##### Task inputs

Lemma search_page v q : good v -> evalQuery toLowerCase (cols v) (search v) = Some q ->
  let m := matching (fun r => rowMatchesQuery toLowerCase (cols v) r q) (rows v) 0 in
  exists v', doSearch toLowerCase v = (v', Ret tt) /\ matches v' = m /\
    selectedIdx v' = default (selectedIdx v) (head m) /\
    info v' = (match m with [] => InfoNoMatches | _ => InfoAt 1 (js_len m) end).
Proof.
  intros Hg Hq m. pose proof (good_wf v Hg) as Hw.
  destruct (matching_spec (fun r => rowMatchesQuery toLowerCase (cols v) r q) (rows v) 0) as (H1 & H2 & _).
  fold m in H1, H2. unfold doSearch, get_st, modify_st, mbind, stM_bind. cbn [fst snd]. rewrite Hq. fold m.
  assert (search v <> []) as Hs by (intros E; rewrite E in Hq; done).
  destruct m as [|i m'].
  - eexists. split; [reflexivity|]. cbn. by destruct (search v).
  - set (shown := List.filter (fun j => j <? table v) (i :: m')).
    assert (wf (set_matches (i :: m') 0 shown v)) as Hw1.
    { destruct Hw. split; cbn; try done. right. rewrite js_len_cons. pose proof (js_len_nonneg m'). lia. }
    assert (good (set_matches (i :: m') 0 shown v)) as Hg1 by (by apply (good_keep v)).
    destruct (select_good _ i Hg1) as (v' & E & _ & (_ & _ & Hm & Hp & _ & _ & _) & Hi).
    { apply Forall_inv in H1. cbn. lia. }
    rewrite E. cbn [fst snd]. eexists. split; [reflexivity|]. unfold set_info. cbn. rewrite Hm, Hp. cbn. done.
Qed.

Lemma step_iterates v k : good v -> matches v <> [] ->
  let vk := next_matches k v in
  good vk /\ matches vk = matches v /\
  matchPos vk = (matchPos v + Z.of_nat k) mod js_len (matches v) /\
  (k <> 0%nat -> js_get (matches v) (matchPos vk) = Some (selectedIdx vk)).
Proof.
  intros Hg Hne. assert (0 <= matchPos v < js_len (matches v)) as Hp.
  { destruct (wf_pos v (good_wf v Hg)) as [[? _]|]; [done|done]. }
  induction k as [|k IH]; cbn zeta in *.
  - split; [done|]. split; [done|]. split; [|done]. cbn [next_matches]. rewrite Z.add_0_r. symmetry. by apply Z.mod_small.
  - cbn [next_matches]. set (u := next_matches k v) in *. destruct IH as (Hgu & Hm & Hpos & _).
    assert (matches u <> []) as Hneu by (by rewrite Hm).
    destruct (step_page u 1 Hgu ltac:(lia) Hneu) as (idx & v' & E & Hget & Hg' & Hidx & Hp' & Hm' & Hr).
    rewrite E. cbn [updateMatchInfo modify_st fst]. split; [by apply info_good in Hg' as (? & _ & ?)|].
    split; [cbn; by rewrite Hm', Hm|]. rewrite Hm in *.
    pose proof (Z.mod_pos_bound (matchPos v + Z.of_nat k) (js_len (matches v)) ltac:(lia)) as Hb.
    assert (matchPos v' = (matchPos v + Z.of_nat (S k)) mod js_len (matches v)) as Hq.
    { rewrite Hp', Hpos, Z.rem_mod_nonneg by lia.
      replace ((matchPos v + Z.of_nat k) mod js_len (matches v) + 1 + js_len (matches v))
        with ((matchPos v + Z.of_nat k) mod js_len (matches v) + 1 + 1 * js_len (matches v)) by lia.
      rewrite Z.mod_add, Z.add_mod_idemp_l by lia. f_equal. lia. }
    split; [exact Hq|]. intros _. cbn. rewrite Hidx, Hp'. exact Hget.
Qed.
End pages.

(** ** Tables read back *)
Definition cell_ok (s : jsstr) : Prop := (9 ∉ s) /\ (10 ∉ s) /\ (13 ∉ s).

Definition table_text (lines : list (list jsstr)) : jsstr := js_join [10] (map (js_join tab) lines).

Lemma not_elem_join x sep l : (x ∉ sep) -> Forall (fun s => x ∉ s) l -> x ∉ js_join sep l.
Proof.
  intros Hs. induction 1 as [|s l Hx Hl IH]; [apply not_elem_of_nil|].
  destruct l as [|t l]; [done|]. rewrite js_join_cons by done. rewrite !elem_of_app. tauto.
Qed.

Lemma filter_none (x : Z) s : (x ∉ s) -> List.filter (fun c => negb (c =? x)) s = s.
Proof.
  induction s as [|c s IH]; [done|]. rewrite not_elem_of_cons. intros [Hc Hs]. cbn [List.filter].
  destruct (Z.eqb_spec c x); [congruence|]. cbn [negb]. by rewrite IH.
Qed.

Lemma filter_lines l : Forall (fun s : jsstr => s <> []) l -> List.filter (fun s => 0 <? js_len s) l = l.
Proof.
  induction 1 as [|s l Hs _ IH]; [done|]. cbn [List.filter]. rewrite IH.
  destruct s as [|c s]; [done|]. rewrite js_len_cons. pose proof (js_len_nonneg s).
  by rewrite (proj2 (Z.ltb_lt _ _)) by lia.
Qed.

##########

→ **Task item**
Beginning at the line with "exists v', doSearch" and ending at the line with "destruct m as [|i m'].", reproduce each line of the data above exactly, and add no other lines.

→ **Your solution**
  exists v', doSearch toLowerCase v = (v', Ret tt) /\ matches v' = m /\
    selectedIdx v' = default (selectedIdx v) (head m) /\
    info v' = (match m with [] => InfoNoMatches | _ => InfoAt 1 (js_len m) end).
Proof.
  intros Hg Hq m. pose proof (good_wf v Hg) as Hw.
  destruct (matching_spec (fun r => rowMatchesQuery toLowerCase (cols v) r q) (rows v) 0) as (H1 & H2 & _).
  fold m in H1, H2. unfold doSearch, get_st, modify_st, mbind, stM_bind. cbn [fst snd]. rewrite Hq. fold m.
  assert (search v <> []) as Hs by (intros E; rewrite E in Hq; done).
  destruct m as [|i m'].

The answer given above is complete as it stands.